「団塊シニア」さんとはよほど相性が良いのか、不思議と馬が合う。問題意識が似ていることもあるのだろう。独りぽつねんとパソコンに向かいあっているモノローグの世界では、ブログのネタは何一つ浮かんでこないが、「団塊シニア」さんのブログ(「団塊シニアのひとりごと」)を覗くと、私の頭の中で自然にダイアローグが動きはじめる。
きょうの「団塊シニア」さんの話題は、深刻なものだった。
「人工呼吸器をつけた人には痰がつまらないように数時間ごとに痰を吸引するが、意識のない人ですら苦しさに体を震わせる。動いて管を引き抜いてしまわないよう、手にはミントがはめられ縛り付けられてる、11年前に亡くなった父の晩年がそうだった。」
ご自身の体験談だそうである。「団塊シニア」さんは、お父上の苦しむ姿を見ながら、それでも延命治療を選択した。それを後悔する気持ちからいまだに逃れられないという。
「治療中止を希望したら見殺しにした気分に苛まれると思い、延命治療を選択したが、今だに後悔している。」
このように書く「団塊シニア」さんは、(延命治療にあたる医師と同じく)「生命(いのち)には、他の何にも優る絶対の価値がある」という価値観にとらわれているに違いない。
今、このように書きながら、私は、「長生きは幸福なのか?」という問いを思い起こし、この問いをめぐって本ブログで何度か考察を重ねたことを思い出した。(2020b/5/14《長生きは幸福なのか、という問いをめぐって》、2021/5/21《長生きは幸福なのか、という問いをもう一度》)
一般に「長生きは幸福だ」と考えられているが、この考え方は、私が先に指摘した価値観(「生命(いのち)には、他の何にも優る絶対の価値がある」という価値観)を前提にしている。しかし私は、「ホントにそうなのだろうか?」と疑問に思えてならないのである。
長生きができたとしても、その人が苦痛に苛まれていたとしたら、どうなのだろう?激しい苦痛にとりつかれた長い人生は、ホントに幸福な人生だと言えるのだろうか?
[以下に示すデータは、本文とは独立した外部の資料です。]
Definition rfind (c : ascii) (s : string) : Z := rfind_from 0 c s (-1).

(** [s[i:j]] for [0 <= i <= j]. *)
Definition slice (s : string) (i j : Z) : string :=
  String.substring (Z.to_nat i) (Z.to_nat (j - i)) s.

(** The loop of [genericpath._splitext] that skips leading dots: is there
    a character other than [.] at an index in [[i, i + fuel)]? *)
Fixpoint has_non_dot (fuel : nat) (s : string) (i : Z) : bool :=
  match fuel with
  | O => false
  | S fuel' =>
      if negb (String.eqb (slice s i (i + 1)) ".") then true
      else has_non_dot fuel' s (i + 1)
  end.

(** [os.path.splitext(p)[0]]. *)
Definition splitext_root (p : string) : string :=
  let sepIndex := rfind "/" p in
  let dotIndex := rfind "." p in
  if (sepIndex <? dotIndex)%Z
     && has_non_dot (Z.to_nat (dotIndex - (sepIndex + 1))) p (sepIndex + 1)
  then slice p 0 dotIndex
  else p.

(** [os.path.join(a, b)]. *)
Definition join (a b : string) : string :=
  if startswith b "/" then b
  else if String.eqb a EmptyString || endswith a "/" then a +:+ b
  else a +:+ "/" +:+ b.

End Py.

(** ** Data model *)

(** One element of [result["segments"]]: the fields the script reads.
    Whisper reports times as float seconds; they are rationals here. *)
Record Segment := mkSegment {
  seg_start : Q;
  seg_end : Q;
  seg_text : string
}.

(** [srt.Subtitle(index, start, end, content)]; a [timedelta] is its
    number of microseconds. *)
Record Subtitle := mkSubtitle {
  sub_index : Z;
  sub_start : Z;
  sub_end : Z;
  sub_content : string
}.

(** Exceptions that leave [main]. *)
Inductive exn :=
| SystemExit (code : Z)
| EOFError
| CalledProcessError
| WhisperError
| TranslatorError
| OSError (path : string)
| IndexError.

Inductive Outcome (A : Type) :=
| Ok (a : A)
| Raise (e : exn).
Arguments Ok {A} a.
Arguments Raise {A} e.

(** Calls that leave the process, in the order they are made. A handle
    names the Python object a constructor returned. *)
Inductive Event :=
| EvPipeline (h : nat)
| EvFfmpeg (video audio : string)
| EvLoadModel (h : nat)
| EvTranscribe (h : nat) (audio : string)
| EvTranslate (h : nat) (text src tgt : string)
| EvWrite (path : string)
| EvRemove (path : string).

(** What the script can observe and change. *)
Record World := mkWorld {
  stdin : list string;
  stdout : list string;
  files : gmap string string;
  events : list Event;
  next_handle : nat
}.

(** The services outside the script. [None] is a raised exception (a
    non-zero exit status for ffmpeg). A failing ffmpeg may already have
    created its output file, and a failing write may already have created
    or truncated its file: [ffmpeg_debris] and [write_debris] give what is
    then found at the path, [None] when the path was not touched.
    [listdir] is the listing of a directory that can be read: an
    [os.listdir] that raises is outside this model, and what is proved of
    the front end is proved for a listing that succeeds. *)
Record Env := mkEnv {
  isdir : string -> bool;
  listdir : string -> list string;
  pipeline_ok : bool;
  ffmpeg : string -> option string;
  load_model_ok : bool;
  transcribe : string -> option (list Segment);
  translator : string -> string -> string -> option string;
  writable : string -> bool;
  ffmpeg_debris : string -> option string;
  write_debris : string -> option string
}.

(** What a failed command leaves at [path]. *)
Definition leave (path : string) (debris : option string)
    (fs : gmap string string) : gmap string string :=
  match debris with
  | Some partial => <[path:=partial]> fs
  | None => fs
  end.

(** ** A state and exception monad over [World] *)

Definition M (A : Type) : Type := World -> World * Outcome A.

Definition ret {A} (a : A) : M A := fun w => (w, Ok a).

Definition raise {A} (e : exn) : M A := fun w => (w, Raise e).

Definition bind {A B} (m : M A) (k : A -> M B) : M B :=
  fun w =>
    match m w with
    | (w', Ok a) => k a w'
    | (w', Raise e) => (w', Raise e)
    end.

Notation "'let!' x ':=' m 'in' k" := (bind m (fun x => k))
  (at level 10, x pattern, m at level 100, k at level 200).
Notation "'do!' m 'in' k" := (bind m (fun _ => k))
  (at level 10, m at level 100, k at level 200).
言えないのではないか、と私は思っているが、たぶん「団塊シニア」さんの中にも同じ思いがあるのだろう。だから「団塊シニア」さんは、父親の延命治療を選択した11年前の自分を思い出し、いまだに後悔の念にとらわれるのだろう。
とはいえ私の場合は、問題の価値観(「生命(いのち)には、他の何にも優る絶対の価値がある」という価値観)を、何の留保もなく「いや、違う!」と否定できない自分がいることも事実である。それは、この私自身が「生きたい!できるだけ長く生きたい!」と願っているからに他ならない。
「団塊シニア」さんは、きょうのブログ記事に《穏やかな最期とは家族の問題でもある》というタイトルを付けている。このタイトルとの関連で言えば、私の妻はこれまで何度も私のリビング・ウィルを確かめようとしてきた。「延命治療が必要になったら、あなたはどうしてもらいたいの?」
苦痛の伴う延命を選ぶのか、それとも苦痛の伴わない尊厳死を選ぶのか?自分では判断がつかないから私に訊くのだろうが、そんなこと、この俺にだって判らないよ・・・。